**Exercise description:**
From the data below, retype exactly the lines starting with the one that contains "int_div (Z.of_nat (length" and ending with the one that contains "Definition dec_min (a", both included.

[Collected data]

Example shortest_third : decimal_of_float (int_div 1 3) = Dec false 3333333333333333 (-16).
Proof. vm_compute. reflexivity. Qed.
Example shortest_two_thirds : decimal_of_float (int_div 2 3) = Dec false 6666666666666666 (-16).
Proof. vm_compute. reflexivity. Qed.
Example shortest_half : decimal_of_float (int_div 1 2) = Dec false 5 (-1) ∧ decimal_of_float (int_div 3 3) = Dec false 10 (-1).
Proof. vm_compute. done. Qed.
Example shortest_tenth : decimal_of_float (int_div 1 10) = Dec false 1 (-1) ∧ decimal_of_float (int_div 5 6) = Dec false 8333333333333334 (-16).
Proof. vm_compute. done. Qed.

(** [f"{x:.2f}"] of a finite double: its exact value rounded half to even *)
Definition format_2f (x : spec_float) : string :=
  let n := nearest_even (magnitude_q x * 100)%Q in
  let sign := match x with S754_finite true _ _ | S754_zero true => "-" | _ => "" end in
  (sign +:+ str_of_Z (n / 100) +:+ "." +:+ string_of_digits [Z.to_N (n / 10 mod 10); Z.to_N (n mod 10)])%string.

Example two_places : format_2f (int_div 2 3) = "0.67" ∧ format_2f (int_div 1 8) = "0.12" ∧ format_2f (int_div 0 3) = "0.00".
Proof. vm_compute. done. Qed.

From S2P Require Import Dicts Text Canonical Payload Generation.

Inductive verification_error := CitationIntegrityError (code message : string) | Arithmetic (e : exception).

Notation verified := (result verification_error).

Definition CONFIDENCE_QUANTUM : decimal := Dec false 1 (-4).
Definition ONE : decimal := Dec false 1 0.
Definition ZERO : decimal := Dec false 0 0.
Definition PARTIAL_COVERAGE : spec_float := SF64 1 (-1).

Record citation_edge := CitationEdge { ce_status : citation_status; ce_numeric_checks : list (string * bool); ce_rationale : string; ce_confidence : decimal }.

(** * Lexical coverage *)

Definition is_token_char (a : ascii) : bool := is_digit a || (let n := N_of_ascii a in (97 <=? n) && (n <=? 122))%N.

(** [[a-z0-9]+], all the matches; [t] is the token read so far *)
Fixpoint tokens_from (t : string) (s : string) : list string :=
  let flush rest := if decide (t = ""%string) then rest else t :: rest in
  match s with
  | EmptyString => flush []
  | String a s' => if is_token_char a then tokens_from (t +:+ String a EmptyString) s' else flush (tokens_from "" s')
  end.

(** the set of tokens, in order of first occurrence *)
Definition _tokens (text : string) : list string := dict_fromkeys (tokens_from "" (lower text)).

Definition _coverage (claim_text evidence_text : string) : spec_float :=
  match _tokens claim_text with
  | [] => SF64 0 0
  | claim_tokens =>
      let covered := filter (λ t, t ∈ _tokens evidence_text) claim_tokens in
      int_div (Z.of_nat (length covered)) (Z.of_nat (length claim_tokens))
  end.

(** * The numeric check *)

Definition abs (d : decimal) : verified decimal := map_err Arithmetic (py_abs d).

Definition validate_numeric (claim evidence : numeric_tuple) : verified (list (string * bool)) :=
  a ← abs (n_value claim);
  b ← abs (n_value evidence);
  Ok [("value", dec_eqb a b); ("unit", bool_decide (n_unit claim = n_unit evidence)); ("period", bool_decide (n_period claim = n_period evidence));
      ("sign", (n_sign claim =? n_sign evidence)%Z); ("scale", (n_scale claim =? n_scale evidence)%Z)]%string.

Definition all_pass (checks : list (string * bool)) : bool := forallb snd checks.

(** * Verifiers *)

Class CitationVerifier := {
  v_name : string; v_model : string; v_version : string;
  verify : string → context_item → option numeric_tuple → verified citation_edge;
}.

(** [Decimal(...).quantize(q, rounding=ROUND_DOWN)] of a decimal of at most 24 integral digits *)
Definition quantize_down (d q : decimal) : decimal :=
  if d_exp q <=? d_exp d then Dec (d_sign d) (d_coeff d * pow10 (d_exp d - d_exp q)) (d_exp q)
  else Dec (d_sign d) (d_coeff d / pow10 (d_exp q - d_exp d)) (d_exp q).

(** [Decimal("1") - _CONFIDENCE_QUANTUM] *)
Definition BELOW_ONE : decimal := Dec false 9999 (-4).

(** [min(a, b)] *)
Definition dec_min (a b : decimal) : decimal := if dec_ltb b a then b else a.

Definition has_digit (s : string) : bool := existsb is_digit (chars s).

(** equal up to white space *)
Definition same_words (a b : string) : bool := bool_decide (join " " (split a) = join " " (split b)).

Definition lexical_edge (claim_text : string) (evidence : context_item) (checks : list (string * bool)) : citation_edge :=
  let coverage := _coverage claim_text (ci_text evidence) in
  let nonzero := negb (SFeqb coverage (SF64 0 0)) in
  if nonzero && same_words claim_text (ci_text evidence) then CitationEdge entailed checks "whole-evidence text identity" ONE
  else
    CitationEdge (if SFleb PARTIAL_COVERAGE coverage then partial else irrelevant) checks
      ("lexical coverage " +:+ format_2f coverage +:+ "; semantic entailment unverified")
      (dec_min (quantize_down (decimal_of_float coverage) CONFIDENCE_QUANTUM) BELOW_ONE).

Definition mock_verify (claim_text : string) (evidence : context_item) (claim_numeric : option numeric_tuple) : verified citation_edge :=
  match claim_numeric, ci_numeric evidence with
  | None, Some _ =>
      if has_digit claim_text then Ok (CitationEdge irrelevant [] "numeric fact claim has no independently asserted numeric tuple" ZERO)
      else Ok (lexical_edge claim_text evidence [])
  | None, None => Ok (lexical_edge claim_text evidence [])
  | Some _, None => Ok (CitationEdge irrelevant [] "claim asserts numeric but evidence has no numeric tuple" ZERO)
  | Some claim, Some numeric =>
      checks ← validate_numeric claim numeric;
      if all_pass checks then Ok (lexical_edge claim_text evidence checks)
      else Ok (CitationEdge contradictory checks
                 ("numeric mismatch: " +:+ join ", " (sorted_strings (filter (λ kv, kv.2 = false) checks).*1))%string ZERO)
  end.

#[export] Instance MockCitationVerifier : CitationVerifier :=
  { v_name := "mock-entailment"; v_model := "mock-verifier-v1"; v_version := "v1"; verify := mock_verify }.

(** * Claims *)

Definition assert_citation_integrity (citation : claim_citation) (context : list context_item) : verified context_item :=
  match accepted context (cc_item_id citation) with
  | None => Err (CitationIntegrityError "DANGLING_CITATION" ("citation item " +:+ cc_item_id citation +:+ " is not an accepted candidate"))
  | Some item =>
      if decide (cc_source_span_id citation = ci_source_span_id item) then Ok item
      else Err (CitationIntegrityError "CROSS_VERSION_CITATION"
                  ("citation span " +:+ cc_source_span_id citation +:+ " does not belong to item " +:+ cc_item_id citation))
  end.

Definition classify_claim (edges : list citation_status) : claim_status :=
  match edges with
  | [] => unsupported
  | _ =>
      if existsb (λ s, bool_decide (s = contradictory)) edges then contradicted
      else if negb (existsb (λ s, bool_decide (s = entailed ∨ s = partial)) edges) then unsupported
      else if forallb (λ s, bool_decide (s = entailed)) edges then supported
      else partially_supported
  end.

Definition should_abstain (claims : list generated_claim) : bool :=
  match claims with [] => true | _ => forallb (λ c, bool_decide (gc_status c = unsupported)) claims end.

(** [min(edge.confidence for edge in edges)] *)
Definition claim_confidence (edges : list citation_edge) : option decimal :=
  match ce_confidence <$> edges with [] => None | c :: l => Some (fold_left dec_min l c) end.

Section verify_claims.
Context `{V : CitationVerifier}.

Definition verify_citation (context : list context_item) (claim : generated_claim) (citation : claim_citation) : verified (claim_citation * citation_edge) :=
  item ← assert_citation_integrity citation context;
  edge ← verify (gc_text claim) item (gc_numeric claim);
  Ok (ClaimCitation (cc_item_id citation) (cc_source_span_id citation) (ce_status edge) (ce_numeric_checks edge) (Some (ce_rationale edge))
        (Some v_name) (Some v_model) (Some v_version) (cc_quote citation), edge).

**Solved problem:**
      int_div (Z.of_nat (length covered)) (Z.of_nat (length claim_tokens))
  end.

(** * The numeric check *)

Definition abs (d : decimal) : verified decimal := map_err Arithmetic (py_abs d).

Definition validate_numeric (claim evidence : numeric_tuple) : verified (list (string * bool)) :=
  a ← abs (n_value claim);
  b ← abs (n_value evidence);
  Ok [("value", dec_eqb a b); ("unit", bool_decide (n_unit claim = n_unit evidence)); ("period", bool_decide (n_period claim = n_period evidence));
      ("sign", (n_sign claim =? n_sign evidence)%Z); ("scale", (n_scale claim =? n_scale evidence)%Z)]%string.

Definition all_pass (checks : list (string * bool)) : bool := forallb snd checks.

(** * Verifiers *)

Class CitationVerifier := {
  v_name : string; v_model : string; v_version : string;
  verify : string → context_item → option numeric_tuple → verified citation_edge;
}.

(** [Decimal(...).quantize(q, rounding=ROUND_DOWN)] of a decimal of at most 24 integral digits *)
Definition quantize_down (d q : decimal) : decimal :=
  if d_exp q <=? d_exp d then Dec (d_sign d) (d_coeff d * pow10 (d_exp d - d_exp q)) (d_exp q)
  else Dec (d_sign d) (d_coeff d / pow10 (d_exp q - d_exp d)) (d_exp q).

(** [Decimal("1") - _CONFIDENCE_QUANTUM] *)
Definition BELOW_ONE : decimal := Dec false 9999 (-4).

(** [min(a, b)] *)
Definition dec_min (a b : decimal) : decimal := if dec_ltb b a then b else a.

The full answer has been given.